▼

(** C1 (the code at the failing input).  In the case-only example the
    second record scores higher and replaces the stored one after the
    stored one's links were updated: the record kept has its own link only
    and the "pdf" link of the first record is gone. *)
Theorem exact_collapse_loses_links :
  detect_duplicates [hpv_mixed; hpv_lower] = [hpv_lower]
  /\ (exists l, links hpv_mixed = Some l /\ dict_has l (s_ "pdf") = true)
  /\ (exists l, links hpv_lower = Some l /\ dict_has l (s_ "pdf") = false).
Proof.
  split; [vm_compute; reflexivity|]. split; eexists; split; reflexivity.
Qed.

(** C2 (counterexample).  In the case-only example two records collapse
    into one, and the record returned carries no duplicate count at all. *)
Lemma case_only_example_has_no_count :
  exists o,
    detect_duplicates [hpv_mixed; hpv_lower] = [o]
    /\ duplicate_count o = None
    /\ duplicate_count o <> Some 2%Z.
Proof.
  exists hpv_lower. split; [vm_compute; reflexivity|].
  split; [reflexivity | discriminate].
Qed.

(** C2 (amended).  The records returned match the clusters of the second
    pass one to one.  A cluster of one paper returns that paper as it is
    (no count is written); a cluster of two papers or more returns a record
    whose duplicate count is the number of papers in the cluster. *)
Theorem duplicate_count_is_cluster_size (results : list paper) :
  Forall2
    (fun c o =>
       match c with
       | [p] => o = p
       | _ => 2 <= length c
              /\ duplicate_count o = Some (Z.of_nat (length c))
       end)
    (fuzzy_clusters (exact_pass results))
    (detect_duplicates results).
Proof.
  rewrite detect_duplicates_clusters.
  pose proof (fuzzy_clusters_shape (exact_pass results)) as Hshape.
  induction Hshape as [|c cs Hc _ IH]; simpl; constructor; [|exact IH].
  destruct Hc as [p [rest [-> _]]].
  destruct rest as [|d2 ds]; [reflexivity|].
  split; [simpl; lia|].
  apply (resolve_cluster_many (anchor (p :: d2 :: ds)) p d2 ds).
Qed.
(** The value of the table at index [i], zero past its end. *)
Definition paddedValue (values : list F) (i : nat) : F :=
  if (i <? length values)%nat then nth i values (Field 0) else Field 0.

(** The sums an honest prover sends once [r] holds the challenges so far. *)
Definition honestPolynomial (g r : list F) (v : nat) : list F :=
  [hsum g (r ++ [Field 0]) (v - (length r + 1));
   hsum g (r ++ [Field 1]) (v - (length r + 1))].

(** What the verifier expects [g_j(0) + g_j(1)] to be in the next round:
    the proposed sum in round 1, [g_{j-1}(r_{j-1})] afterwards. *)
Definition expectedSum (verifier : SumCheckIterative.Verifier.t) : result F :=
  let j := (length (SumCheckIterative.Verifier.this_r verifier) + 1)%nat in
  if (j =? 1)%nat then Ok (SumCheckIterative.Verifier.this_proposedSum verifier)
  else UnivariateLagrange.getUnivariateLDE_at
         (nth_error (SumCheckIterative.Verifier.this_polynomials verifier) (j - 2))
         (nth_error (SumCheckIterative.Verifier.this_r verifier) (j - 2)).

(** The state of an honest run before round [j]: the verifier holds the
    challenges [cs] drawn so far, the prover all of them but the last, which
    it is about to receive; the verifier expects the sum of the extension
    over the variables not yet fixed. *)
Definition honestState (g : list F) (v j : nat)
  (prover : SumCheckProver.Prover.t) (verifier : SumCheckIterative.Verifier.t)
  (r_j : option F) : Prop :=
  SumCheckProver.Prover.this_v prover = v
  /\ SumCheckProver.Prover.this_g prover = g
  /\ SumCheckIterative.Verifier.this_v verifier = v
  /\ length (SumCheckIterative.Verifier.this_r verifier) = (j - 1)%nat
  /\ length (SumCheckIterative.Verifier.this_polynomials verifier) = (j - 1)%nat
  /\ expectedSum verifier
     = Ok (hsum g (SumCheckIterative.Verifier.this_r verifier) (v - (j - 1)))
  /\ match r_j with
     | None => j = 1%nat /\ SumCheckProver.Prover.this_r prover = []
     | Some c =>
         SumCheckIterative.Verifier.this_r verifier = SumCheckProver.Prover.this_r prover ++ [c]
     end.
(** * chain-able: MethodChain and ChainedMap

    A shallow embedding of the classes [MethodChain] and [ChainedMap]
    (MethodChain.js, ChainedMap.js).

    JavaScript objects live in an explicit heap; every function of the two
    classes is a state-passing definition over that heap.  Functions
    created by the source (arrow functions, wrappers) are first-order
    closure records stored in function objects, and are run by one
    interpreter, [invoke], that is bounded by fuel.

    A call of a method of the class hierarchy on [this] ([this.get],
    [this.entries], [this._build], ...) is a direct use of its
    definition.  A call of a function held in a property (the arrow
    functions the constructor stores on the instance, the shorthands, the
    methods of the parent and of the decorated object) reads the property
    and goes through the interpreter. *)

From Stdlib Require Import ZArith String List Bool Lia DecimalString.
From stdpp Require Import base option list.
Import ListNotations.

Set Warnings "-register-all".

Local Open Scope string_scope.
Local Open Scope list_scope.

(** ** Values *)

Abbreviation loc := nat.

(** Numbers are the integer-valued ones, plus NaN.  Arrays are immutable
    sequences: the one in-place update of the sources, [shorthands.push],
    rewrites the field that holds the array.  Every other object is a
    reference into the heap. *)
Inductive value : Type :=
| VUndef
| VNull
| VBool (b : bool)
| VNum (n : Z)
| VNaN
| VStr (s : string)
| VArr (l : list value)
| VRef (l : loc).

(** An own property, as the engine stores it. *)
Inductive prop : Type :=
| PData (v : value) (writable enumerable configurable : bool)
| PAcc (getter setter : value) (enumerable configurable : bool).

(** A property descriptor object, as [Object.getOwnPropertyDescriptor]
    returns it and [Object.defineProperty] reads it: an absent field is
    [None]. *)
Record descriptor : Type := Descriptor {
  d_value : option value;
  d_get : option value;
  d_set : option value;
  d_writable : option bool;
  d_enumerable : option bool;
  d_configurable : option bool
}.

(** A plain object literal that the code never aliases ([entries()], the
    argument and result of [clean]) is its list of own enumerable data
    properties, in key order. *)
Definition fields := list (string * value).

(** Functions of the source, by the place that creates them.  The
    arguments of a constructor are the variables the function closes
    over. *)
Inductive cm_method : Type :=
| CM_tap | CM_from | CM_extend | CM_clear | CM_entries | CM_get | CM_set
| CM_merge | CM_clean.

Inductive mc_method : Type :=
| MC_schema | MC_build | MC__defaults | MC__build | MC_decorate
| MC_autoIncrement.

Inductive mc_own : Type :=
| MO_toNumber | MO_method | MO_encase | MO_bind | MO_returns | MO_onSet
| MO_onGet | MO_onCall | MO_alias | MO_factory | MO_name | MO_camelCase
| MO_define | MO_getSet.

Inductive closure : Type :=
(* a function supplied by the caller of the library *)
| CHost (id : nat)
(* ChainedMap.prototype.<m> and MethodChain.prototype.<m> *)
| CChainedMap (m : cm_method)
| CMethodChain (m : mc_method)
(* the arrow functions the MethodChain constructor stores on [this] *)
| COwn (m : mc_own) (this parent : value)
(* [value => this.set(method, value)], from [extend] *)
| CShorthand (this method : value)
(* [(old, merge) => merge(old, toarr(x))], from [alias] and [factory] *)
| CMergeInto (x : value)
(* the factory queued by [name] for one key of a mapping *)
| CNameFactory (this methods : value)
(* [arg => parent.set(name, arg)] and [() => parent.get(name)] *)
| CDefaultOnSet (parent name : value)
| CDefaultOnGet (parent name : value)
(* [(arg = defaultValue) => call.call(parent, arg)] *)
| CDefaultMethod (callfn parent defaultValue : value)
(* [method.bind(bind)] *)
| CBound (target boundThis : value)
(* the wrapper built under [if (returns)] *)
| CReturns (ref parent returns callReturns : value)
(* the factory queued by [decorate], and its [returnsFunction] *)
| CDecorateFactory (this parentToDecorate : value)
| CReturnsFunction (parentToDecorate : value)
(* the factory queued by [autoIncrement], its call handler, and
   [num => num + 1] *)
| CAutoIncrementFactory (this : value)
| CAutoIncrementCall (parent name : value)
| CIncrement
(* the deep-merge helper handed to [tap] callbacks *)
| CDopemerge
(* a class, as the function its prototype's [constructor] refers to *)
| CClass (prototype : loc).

▲
▼

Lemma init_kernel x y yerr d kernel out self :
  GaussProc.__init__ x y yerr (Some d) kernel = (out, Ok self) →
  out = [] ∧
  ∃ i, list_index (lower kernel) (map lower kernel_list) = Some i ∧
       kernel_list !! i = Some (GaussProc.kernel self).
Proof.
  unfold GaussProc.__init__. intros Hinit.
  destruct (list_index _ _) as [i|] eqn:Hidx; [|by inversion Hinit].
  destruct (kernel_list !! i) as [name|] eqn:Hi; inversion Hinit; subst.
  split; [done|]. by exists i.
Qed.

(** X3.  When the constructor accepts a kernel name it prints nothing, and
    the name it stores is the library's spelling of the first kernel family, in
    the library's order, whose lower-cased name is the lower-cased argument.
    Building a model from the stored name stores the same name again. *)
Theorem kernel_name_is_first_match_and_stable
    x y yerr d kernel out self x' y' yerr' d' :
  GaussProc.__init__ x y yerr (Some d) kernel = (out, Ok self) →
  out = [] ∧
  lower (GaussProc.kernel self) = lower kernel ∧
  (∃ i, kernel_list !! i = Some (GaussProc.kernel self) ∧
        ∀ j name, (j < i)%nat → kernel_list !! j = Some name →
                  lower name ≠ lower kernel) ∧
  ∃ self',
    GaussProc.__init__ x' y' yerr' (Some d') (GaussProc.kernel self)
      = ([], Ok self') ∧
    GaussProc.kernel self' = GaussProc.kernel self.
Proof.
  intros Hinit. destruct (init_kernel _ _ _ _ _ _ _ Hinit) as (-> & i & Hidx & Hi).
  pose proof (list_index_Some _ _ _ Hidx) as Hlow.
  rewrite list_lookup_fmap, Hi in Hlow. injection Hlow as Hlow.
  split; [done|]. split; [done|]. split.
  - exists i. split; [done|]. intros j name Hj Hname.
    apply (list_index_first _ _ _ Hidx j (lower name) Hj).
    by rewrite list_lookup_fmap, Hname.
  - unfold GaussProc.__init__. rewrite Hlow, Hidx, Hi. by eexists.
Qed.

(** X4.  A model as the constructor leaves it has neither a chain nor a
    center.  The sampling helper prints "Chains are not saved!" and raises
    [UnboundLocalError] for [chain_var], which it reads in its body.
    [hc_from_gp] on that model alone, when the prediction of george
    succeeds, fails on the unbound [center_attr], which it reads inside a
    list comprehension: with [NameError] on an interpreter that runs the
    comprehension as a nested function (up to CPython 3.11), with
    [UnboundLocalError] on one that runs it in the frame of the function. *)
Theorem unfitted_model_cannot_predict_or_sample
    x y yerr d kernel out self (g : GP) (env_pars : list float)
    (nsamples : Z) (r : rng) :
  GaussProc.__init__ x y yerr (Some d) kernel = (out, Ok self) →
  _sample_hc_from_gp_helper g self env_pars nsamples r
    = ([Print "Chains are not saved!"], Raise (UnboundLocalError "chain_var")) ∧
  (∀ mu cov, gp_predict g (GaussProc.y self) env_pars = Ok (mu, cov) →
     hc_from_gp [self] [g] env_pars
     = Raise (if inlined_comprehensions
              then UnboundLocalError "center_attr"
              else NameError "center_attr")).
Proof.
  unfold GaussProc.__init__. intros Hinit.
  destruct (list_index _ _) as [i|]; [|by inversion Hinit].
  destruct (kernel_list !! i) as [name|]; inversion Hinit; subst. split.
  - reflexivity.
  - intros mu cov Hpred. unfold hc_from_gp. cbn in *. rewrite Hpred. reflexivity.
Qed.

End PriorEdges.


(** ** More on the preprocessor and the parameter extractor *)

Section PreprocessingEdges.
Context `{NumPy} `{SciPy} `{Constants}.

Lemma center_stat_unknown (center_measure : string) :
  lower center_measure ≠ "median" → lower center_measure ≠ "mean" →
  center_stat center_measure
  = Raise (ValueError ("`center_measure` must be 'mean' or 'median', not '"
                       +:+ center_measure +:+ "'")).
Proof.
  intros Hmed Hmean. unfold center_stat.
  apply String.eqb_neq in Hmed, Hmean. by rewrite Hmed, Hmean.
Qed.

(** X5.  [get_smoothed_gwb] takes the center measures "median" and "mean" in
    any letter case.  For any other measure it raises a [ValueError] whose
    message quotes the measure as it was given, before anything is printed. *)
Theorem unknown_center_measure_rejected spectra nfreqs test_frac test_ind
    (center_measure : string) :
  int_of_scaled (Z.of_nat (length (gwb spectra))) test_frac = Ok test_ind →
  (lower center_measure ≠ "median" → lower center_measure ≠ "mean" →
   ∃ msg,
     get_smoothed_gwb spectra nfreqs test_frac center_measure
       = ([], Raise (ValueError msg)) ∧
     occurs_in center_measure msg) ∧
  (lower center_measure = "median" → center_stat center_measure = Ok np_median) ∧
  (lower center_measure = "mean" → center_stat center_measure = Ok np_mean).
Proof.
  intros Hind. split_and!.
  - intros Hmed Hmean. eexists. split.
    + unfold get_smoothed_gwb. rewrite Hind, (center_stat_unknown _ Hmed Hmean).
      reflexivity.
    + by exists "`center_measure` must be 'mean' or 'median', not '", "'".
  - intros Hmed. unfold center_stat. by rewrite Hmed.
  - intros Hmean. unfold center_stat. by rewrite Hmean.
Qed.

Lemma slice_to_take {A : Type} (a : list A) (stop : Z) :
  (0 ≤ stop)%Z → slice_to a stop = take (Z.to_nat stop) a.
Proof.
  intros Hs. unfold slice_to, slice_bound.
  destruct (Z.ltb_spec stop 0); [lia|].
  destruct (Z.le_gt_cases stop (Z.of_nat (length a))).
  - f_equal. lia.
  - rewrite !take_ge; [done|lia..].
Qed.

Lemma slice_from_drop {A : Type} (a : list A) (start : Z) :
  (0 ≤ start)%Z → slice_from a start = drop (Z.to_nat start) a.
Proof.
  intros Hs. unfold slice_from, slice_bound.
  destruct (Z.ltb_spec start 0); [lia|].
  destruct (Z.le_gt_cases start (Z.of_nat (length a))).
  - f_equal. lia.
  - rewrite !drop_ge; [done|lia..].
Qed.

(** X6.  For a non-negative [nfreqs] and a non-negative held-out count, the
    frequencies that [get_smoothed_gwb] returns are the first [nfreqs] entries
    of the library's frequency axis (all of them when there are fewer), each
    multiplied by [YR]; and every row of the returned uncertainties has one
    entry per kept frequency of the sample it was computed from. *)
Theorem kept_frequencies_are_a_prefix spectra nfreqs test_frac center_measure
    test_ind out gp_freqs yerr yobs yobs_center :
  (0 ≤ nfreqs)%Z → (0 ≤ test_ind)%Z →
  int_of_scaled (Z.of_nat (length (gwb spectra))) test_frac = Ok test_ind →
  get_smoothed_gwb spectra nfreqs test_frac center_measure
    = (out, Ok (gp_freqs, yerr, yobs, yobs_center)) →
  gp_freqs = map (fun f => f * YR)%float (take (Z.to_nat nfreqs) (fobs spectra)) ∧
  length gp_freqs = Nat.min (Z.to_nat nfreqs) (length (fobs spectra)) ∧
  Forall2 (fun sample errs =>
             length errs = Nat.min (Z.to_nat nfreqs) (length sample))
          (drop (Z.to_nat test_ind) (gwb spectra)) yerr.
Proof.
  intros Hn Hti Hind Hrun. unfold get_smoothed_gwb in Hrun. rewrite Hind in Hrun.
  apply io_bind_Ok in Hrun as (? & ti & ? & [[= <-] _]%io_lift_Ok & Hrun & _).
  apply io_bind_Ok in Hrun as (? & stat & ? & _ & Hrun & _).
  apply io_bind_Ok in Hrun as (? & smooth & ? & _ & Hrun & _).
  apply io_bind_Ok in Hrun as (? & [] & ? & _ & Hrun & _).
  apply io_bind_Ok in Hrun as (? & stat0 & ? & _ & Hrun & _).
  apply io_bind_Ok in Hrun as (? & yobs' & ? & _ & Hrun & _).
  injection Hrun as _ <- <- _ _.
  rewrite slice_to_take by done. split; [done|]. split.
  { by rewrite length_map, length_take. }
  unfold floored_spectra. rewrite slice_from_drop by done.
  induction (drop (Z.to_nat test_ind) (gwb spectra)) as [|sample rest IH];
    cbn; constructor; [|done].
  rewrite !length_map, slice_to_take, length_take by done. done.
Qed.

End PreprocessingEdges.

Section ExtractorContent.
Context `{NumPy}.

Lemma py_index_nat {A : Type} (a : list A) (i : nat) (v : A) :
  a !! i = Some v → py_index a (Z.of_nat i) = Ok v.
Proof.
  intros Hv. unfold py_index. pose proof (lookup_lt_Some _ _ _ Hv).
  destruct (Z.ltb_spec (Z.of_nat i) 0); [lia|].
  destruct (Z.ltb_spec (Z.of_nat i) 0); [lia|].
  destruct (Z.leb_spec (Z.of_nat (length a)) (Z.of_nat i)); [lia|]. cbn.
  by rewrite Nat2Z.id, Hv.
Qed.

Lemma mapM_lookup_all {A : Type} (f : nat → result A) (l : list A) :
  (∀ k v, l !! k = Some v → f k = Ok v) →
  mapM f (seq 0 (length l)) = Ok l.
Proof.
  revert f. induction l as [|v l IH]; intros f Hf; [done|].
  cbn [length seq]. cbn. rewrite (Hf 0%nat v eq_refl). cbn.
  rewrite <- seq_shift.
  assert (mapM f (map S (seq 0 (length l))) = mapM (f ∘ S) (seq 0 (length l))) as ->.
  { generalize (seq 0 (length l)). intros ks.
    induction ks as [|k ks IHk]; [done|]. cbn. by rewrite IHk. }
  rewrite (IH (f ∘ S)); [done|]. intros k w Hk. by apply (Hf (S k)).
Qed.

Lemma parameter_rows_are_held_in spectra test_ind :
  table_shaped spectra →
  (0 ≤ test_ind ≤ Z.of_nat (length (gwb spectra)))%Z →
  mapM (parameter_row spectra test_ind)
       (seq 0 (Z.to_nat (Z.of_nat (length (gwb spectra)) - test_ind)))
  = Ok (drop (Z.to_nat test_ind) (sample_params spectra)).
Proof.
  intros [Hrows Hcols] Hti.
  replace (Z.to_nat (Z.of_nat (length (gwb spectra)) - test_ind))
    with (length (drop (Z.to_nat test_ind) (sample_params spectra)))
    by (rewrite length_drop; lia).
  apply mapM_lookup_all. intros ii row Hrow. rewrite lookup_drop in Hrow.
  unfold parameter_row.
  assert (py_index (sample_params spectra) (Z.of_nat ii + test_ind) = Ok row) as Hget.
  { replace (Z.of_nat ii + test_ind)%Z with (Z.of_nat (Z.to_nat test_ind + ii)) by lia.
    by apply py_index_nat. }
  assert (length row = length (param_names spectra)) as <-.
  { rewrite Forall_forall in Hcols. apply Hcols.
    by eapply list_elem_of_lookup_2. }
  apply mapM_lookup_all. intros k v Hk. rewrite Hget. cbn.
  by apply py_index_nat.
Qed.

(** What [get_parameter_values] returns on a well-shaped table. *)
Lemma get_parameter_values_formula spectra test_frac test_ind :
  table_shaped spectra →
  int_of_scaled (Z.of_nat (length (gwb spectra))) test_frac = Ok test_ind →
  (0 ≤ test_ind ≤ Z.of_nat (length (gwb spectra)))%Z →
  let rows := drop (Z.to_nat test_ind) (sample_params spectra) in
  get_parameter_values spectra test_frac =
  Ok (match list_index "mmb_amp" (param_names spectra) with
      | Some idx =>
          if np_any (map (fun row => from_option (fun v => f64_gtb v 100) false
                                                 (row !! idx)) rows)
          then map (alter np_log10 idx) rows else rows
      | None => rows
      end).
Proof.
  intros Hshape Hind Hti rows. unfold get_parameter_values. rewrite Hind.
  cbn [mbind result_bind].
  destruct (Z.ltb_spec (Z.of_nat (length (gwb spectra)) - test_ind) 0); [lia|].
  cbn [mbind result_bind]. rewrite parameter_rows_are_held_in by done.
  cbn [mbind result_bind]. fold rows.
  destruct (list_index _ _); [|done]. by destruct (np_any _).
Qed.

▲

WHAT TO PRODUCE:
Find the string "None" in the listing and copy every line in which it occurs.

PROBLEM SOLUTION:
    /\ duplicate_count o = None
     | None => j = 1%nat /\ SumCheckProver.Prover.this_r prover = []
    [None]. *)
      | None => rows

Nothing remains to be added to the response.